>>>

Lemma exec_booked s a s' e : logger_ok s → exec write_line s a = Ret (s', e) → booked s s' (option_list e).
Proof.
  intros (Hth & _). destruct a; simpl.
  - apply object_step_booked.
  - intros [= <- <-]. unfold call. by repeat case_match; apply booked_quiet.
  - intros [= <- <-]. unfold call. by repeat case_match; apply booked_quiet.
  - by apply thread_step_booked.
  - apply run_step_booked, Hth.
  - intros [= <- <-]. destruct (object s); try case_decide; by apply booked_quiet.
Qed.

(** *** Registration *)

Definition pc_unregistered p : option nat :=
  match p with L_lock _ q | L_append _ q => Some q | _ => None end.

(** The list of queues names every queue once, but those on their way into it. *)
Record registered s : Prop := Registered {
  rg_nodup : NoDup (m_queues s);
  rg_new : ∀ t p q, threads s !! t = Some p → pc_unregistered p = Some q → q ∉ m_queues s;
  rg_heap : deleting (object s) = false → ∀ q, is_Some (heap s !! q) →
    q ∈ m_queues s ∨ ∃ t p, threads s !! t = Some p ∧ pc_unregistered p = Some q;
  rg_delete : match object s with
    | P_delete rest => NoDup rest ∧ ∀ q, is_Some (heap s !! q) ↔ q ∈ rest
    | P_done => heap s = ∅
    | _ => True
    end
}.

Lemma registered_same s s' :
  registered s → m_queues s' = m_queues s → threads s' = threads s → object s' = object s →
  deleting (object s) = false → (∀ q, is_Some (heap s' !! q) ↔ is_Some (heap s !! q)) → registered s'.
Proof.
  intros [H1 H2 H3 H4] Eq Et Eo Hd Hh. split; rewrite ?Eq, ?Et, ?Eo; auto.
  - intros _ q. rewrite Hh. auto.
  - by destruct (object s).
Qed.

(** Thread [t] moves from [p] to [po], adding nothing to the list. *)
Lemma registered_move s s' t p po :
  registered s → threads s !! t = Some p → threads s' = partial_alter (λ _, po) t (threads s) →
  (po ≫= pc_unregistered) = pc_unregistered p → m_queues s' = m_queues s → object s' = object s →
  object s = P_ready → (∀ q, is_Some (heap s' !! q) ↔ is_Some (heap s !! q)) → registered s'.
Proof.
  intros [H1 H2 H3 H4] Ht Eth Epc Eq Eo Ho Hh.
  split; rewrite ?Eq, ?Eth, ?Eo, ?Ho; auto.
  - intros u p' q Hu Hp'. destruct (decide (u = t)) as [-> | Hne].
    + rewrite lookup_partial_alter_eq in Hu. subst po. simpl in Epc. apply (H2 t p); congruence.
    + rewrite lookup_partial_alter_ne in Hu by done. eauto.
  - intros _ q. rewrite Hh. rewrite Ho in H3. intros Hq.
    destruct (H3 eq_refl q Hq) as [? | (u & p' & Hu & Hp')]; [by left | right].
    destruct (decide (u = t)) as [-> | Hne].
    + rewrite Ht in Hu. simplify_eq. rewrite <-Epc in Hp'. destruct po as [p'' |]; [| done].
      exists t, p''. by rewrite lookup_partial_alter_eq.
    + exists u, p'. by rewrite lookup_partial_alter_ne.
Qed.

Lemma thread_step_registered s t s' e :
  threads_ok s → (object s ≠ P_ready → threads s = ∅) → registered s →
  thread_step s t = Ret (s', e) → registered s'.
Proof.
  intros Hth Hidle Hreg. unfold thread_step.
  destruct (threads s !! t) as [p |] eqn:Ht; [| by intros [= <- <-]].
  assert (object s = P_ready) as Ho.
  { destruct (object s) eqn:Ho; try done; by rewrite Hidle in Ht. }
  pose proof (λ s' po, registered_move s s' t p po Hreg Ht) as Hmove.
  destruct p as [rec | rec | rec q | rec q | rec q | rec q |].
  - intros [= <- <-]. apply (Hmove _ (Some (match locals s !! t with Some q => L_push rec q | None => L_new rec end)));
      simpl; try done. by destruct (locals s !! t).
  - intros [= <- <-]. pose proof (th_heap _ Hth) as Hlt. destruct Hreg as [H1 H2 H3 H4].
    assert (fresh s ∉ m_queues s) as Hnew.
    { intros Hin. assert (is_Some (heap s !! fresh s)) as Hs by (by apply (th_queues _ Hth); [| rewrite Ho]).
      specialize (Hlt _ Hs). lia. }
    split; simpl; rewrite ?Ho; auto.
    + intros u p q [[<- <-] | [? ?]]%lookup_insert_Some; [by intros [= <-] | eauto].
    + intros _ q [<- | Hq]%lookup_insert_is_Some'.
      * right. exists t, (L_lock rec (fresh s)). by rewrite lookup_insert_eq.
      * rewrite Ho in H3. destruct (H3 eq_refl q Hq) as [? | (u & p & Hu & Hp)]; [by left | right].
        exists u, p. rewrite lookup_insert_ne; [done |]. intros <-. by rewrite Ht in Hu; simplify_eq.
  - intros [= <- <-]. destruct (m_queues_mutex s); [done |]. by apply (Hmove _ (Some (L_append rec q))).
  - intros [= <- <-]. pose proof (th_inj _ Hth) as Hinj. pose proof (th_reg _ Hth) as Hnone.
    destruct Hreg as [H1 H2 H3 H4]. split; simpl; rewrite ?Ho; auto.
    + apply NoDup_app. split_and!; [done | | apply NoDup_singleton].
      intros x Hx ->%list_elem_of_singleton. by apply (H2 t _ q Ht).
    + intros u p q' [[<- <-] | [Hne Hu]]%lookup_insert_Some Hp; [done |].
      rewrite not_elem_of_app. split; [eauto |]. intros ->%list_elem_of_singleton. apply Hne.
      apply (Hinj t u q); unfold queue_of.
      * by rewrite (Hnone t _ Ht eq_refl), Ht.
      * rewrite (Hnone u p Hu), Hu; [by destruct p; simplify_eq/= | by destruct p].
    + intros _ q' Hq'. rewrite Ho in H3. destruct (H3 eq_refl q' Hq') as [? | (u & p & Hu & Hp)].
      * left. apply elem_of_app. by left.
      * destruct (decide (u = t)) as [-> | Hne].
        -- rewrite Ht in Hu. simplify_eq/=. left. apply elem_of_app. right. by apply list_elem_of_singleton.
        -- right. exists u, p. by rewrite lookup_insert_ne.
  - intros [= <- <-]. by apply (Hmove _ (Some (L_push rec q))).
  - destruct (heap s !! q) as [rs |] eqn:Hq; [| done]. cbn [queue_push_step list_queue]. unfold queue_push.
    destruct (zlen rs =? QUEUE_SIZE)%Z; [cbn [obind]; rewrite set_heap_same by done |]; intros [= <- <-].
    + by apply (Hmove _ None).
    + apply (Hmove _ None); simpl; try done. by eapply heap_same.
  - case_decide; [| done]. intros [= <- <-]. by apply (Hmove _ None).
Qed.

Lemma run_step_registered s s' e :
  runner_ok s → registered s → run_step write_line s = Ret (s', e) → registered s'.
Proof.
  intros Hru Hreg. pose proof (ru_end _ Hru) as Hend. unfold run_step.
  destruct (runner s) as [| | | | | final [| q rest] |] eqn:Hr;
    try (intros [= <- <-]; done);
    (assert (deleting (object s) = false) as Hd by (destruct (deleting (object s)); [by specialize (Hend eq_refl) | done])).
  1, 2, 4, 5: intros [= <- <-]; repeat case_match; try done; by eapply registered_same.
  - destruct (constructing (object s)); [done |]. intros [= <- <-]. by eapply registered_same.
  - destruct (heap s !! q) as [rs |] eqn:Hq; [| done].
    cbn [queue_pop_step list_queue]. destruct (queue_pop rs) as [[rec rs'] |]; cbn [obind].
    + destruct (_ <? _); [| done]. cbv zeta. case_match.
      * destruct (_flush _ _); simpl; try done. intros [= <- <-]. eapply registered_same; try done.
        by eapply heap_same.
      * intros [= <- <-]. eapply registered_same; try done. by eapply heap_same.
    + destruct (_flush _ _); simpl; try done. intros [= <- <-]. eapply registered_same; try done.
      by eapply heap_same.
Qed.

<<<

EXERCISE DETAILS:
Retype all of the data shown above, word for word.

RESPONSE TO THIS TASK:
Lemma exec_booked s a s' e : logger_ok s → exec write_line s a = Ret (s', e) → booked s s' (option_list e).
Proof.
  intros (Hth & _). destruct a; simpl.
  - apply object_step_booked.
  - intros [= <- <-]. unfold call. by repeat case_match; apply booked_quiet.
  - intros [= <- <-]. unfold call. by repeat case_match; apply booked_quiet.
  - by apply thread_step_booked.
  - apply run_step_booked, Hth.
  - intros [= <- <-]. destruct (object s); try case_decide; by apply booked_quiet.
Qed.

(** *** Registration *)

Definition pc_unregistered p : option nat :=
  match p with L_lock _ q | L_append _ q => Some q | _ => None end.

(** The list of queues names every queue once, but those on their way into it. *)
Record registered s : Prop := Registered {
  rg_nodup : NoDup (m_queues s);
  rg_new : ∀ t p q, threads s !! t = Some p → pc_unregistered p = Some q → q ∉ m_queues s;
  rg_heap : deleting (object s) = false → ∀ q, is_Some (heap s !! q) →
    q ∈ m_queues s ∨ ∃ t p, threads s !! t = Some p ∧ pc_unregistered p = Some q;
  rg_delete : match object s with
    | P_delete rest => NoDup rest ∧ ∀ q, is_Some (heap s !! q) ↔ q ∈ rest
    | P_done => heap s = ∅
    | _ => True
    end
}.

Lemma registered_same s s' :
  registered s → m_queues s' = m_queues s → threads s' = threads s → object s' = object s →
  deleting (object s) = false → (∀ q, is_Some (heap s' !! q) ↔ is_Some (heap s !! q)) → registered s'.
Proof.
  intros [H1 H2 H3 H4] Eq Et Eo Hd Hh. split; rewrite ?Eq, ?Et, ?Eo; auto.
  - intros _ q. rewrite Hh. auto.
  - by destruct (object s).
Qed.

(** Thread [t] moves from [p] to [po], adding nothing to the list. *)
Lemma registered_move s s' t p po :
  registered s → threads s !! t = Some p → threads s' = partial_alter (λ _, po) t (threads s) →
  (po ≫= pc_unregistered) = pc_unregistered p → m_queues s' = m_queues s → object s' = object s →
  object s = P_ready → (∀ q, is_Some (heap s' !! q) ↔ is_Some (heap s !! q)) → registered s'.
Proof.
  intros [H1 H2 H3 H4] Ht Eth Epc Eq Eo Ho Hh.
  split; rewrite ?Eq, ?Eth, ?Eo, ?Ho; auto.
  - intros u p' q Hu Hp'. destruct (decide (u = t)) as [-> | Hne].
    + rewrite lookup_partial_alter_eq in Hu. subst po. simpl in Epc. apply (H2 t p); congruence.
    + rewrite lookup_partial_alter_ne in Hu by done. eauto.
  - intros _ q. rewrite Hh. rewrite Ho in H3. intros Hq.
    destruct (H3 eq_refl q Hq) as [? | (u & p' & Hu & Hp')]; [by left | right].
    destruct (decide (u = t)) as [-> | Hne].
    + rewrite Ht in Hu. simplify_eq. rewrite <-Epc in Hp'. destruct po as [p'' |]; [| done].
      exists t, p''. by rewrite lookup_partial_alter_eq.
    + exists u, p'. by rewrite lookup_partial_alter_ne.
Qed.

Lemma thread_step_registered s t s' e :
  threads_ok s → (object s ≠ P_ready → threads s = ∅) → registered s →
  thread_step s t = Ret (s', e) → registered s'.
Proof.
  intros Hth Hidle Hreg. unfold thread_step.
  destruct (threads s !! t) as [p |] eqn:Ht; [| by intros [= <- <-]].
  assert (object s = P_ready) as Ho.
  { destruct (object s) eqn:Ho; try done; by rewrite Hidle in Ht. }
  pose proof (λ s' po, registered_move s s' t p po Hreg Ht) as Hmove.
  destruct p as [rec | rec | rec q | rec q | rec q | rec q |].
  - intros [= <- <-]. apply (Hmove _ (Some (match locals s !! t with Some q => L_push rec q | None => L_new rec end)));
      simpl; try done. by destruct (locals s !! t).
  - intros [= <- <-]. pose proof (th_heap _ Hth) as Hlt. destruct Hreg as [H1 H2 H3 H4].
    assert (fresh s ∉ m_queues s) as Hnew.
    { intros Hin. assert (is_Some (heap s !! fresh s)) as Hs by (by apply (th_queues _ Hth); [| rewrite Ho]).
      specialize (Hlt _ Hs). lia. }
    split; simpl; rewrite ?Ho; auto.
    + intros u p q [[<- <-] | [? ?]]%lookup_insert_Some; [by intros [= <-] | eauto].
    + intros _ q [<- | Hq]%lookup_insert_is_Some'.
      * right. exists t, (L_lock rec (fresh s)). by rewrite lookup_insert_eq.
      * rewrite Ho in H3. destruct (H3 eq_refl q Hq) as [? | (u & p & Hu & Hp)]; [by left | right].
        exists u, p. rewrite lookup_insert_ne; [done |]. intros <-. by rewrite Ht in Hu; simplify_eq.
  - intros [= <- <-]. destruct (m_queues_mutex s); [done |]. by apply (Hmove _ (Some (L_append rec q))).
  - intros [= <- <-]. pose proof (th_inj _ Hth) as Hinj. pose proof (th_reg _ Hth) as Hnone.
    destruct Hreg as [H1 H2 H3 H4]. split; simpl; rewrite ?Ho; auto.
    + apply NoDup_app. split_and!; [done | | apply NoDup_singleton].
      intros x Hx ->%list_elem_of_singleton. by apply (H2 t _ q Ht).
    + intros u p q' [[<- <-] | [Hne Hu]]%lookup_insert_Some Hp; [done |].
      rewrite not_elem_of_app. split; [eauto |]. intros ->%list_elem_of_singleton. apply Hne.
      apply (Hinj t u q); unfold queue_of.
      * by rewrite (Hnone t _ Ht eq_refl), Ht.
      * rewrite (Hnone u p Hu), Hu; [by destruct p; simplify_eq/= | by destruct p].
    + intros _ q' Hq'. rewrite Ho in H3. destruct (H3 eq_refl q' Hq') as [? | (u & p & Hu & Hp)].
      * left. apply elem_of_app. by left.
      * destruct (decide (u = t)) as [-> | Hne].
        -- rewrite Ht in Hu. simplify_eq/=. left. apply elem_of_app. right. by apply list_elem_of_singleton.
        -- right. exists u, p. by rewrite lookup_insert_ne.
  - intros [= <- <-]. by apply (Hmove _ (Some (L_push rec q))).
  - destruct (heap s !! q) as [rs |] eqn:Hq; [| done]. cbn [queue_push_step list_queue]. unfold queue_push.
    destruct (zlen rs =? QUEUE_SIZE)%Z; [cbn [obind]; rewrite set_heap_same by done |]; intros [= <- <-].
    + by apply (Hmove _ None).
    + apply (Hmove _ None); simpl; try done. by eapply heap_same.
  - case_decide; [| done]. intros [= <- <-]. by apply (Hmove _ None).
Qed.

Lemma run_step_registered s s' e :
  runner_ok s → registered s → run_step write_line s = Ret (s', e) → registered s'.
Proof.
  intros Hru Hreg. pose proof (ru_end _ Hru) as Hend. unfold run_step.
  destruct (runner s) as [| | | | | final [| q rest] |] eqn:Hr;
    try (intros [= <- <-]; done);
    (assert (deleting (object s) = false) as Hd by (destruct (deleting (object s)); [by specialize (Hend eq_refl) | done])).
  1, 2, 4, 5: intros [= <- <-]; repeat case_match; try done; by eapply registered_same.
  - destruct (constructing (object s)); [done |]. intros [= <- <-]. by eapply registered_same.
  - destruct (heap s !! q) as [rs |] eqn:Hq; [| done].
    cbn [queue_pop_step list_queue]. destruct (queue_pop rs) as [[rec rs'] |]; cbn [obind].
    + destruct (_ <? _); [| done]. cbv zeta. case_match.
      * destruct (_flush _ _); simpl; try done. intros [= <- <-]. eapply registered_same; try done.
        by eapply heap_same.
      * intros [= <- <-]. eapply registered_same; try done. by eapply heap_same.
    + destruct (_flush _ _); simpl; try done. intros [= <- <-]. eapply registered_same; try done.
      by eapply heap_same.
Qed.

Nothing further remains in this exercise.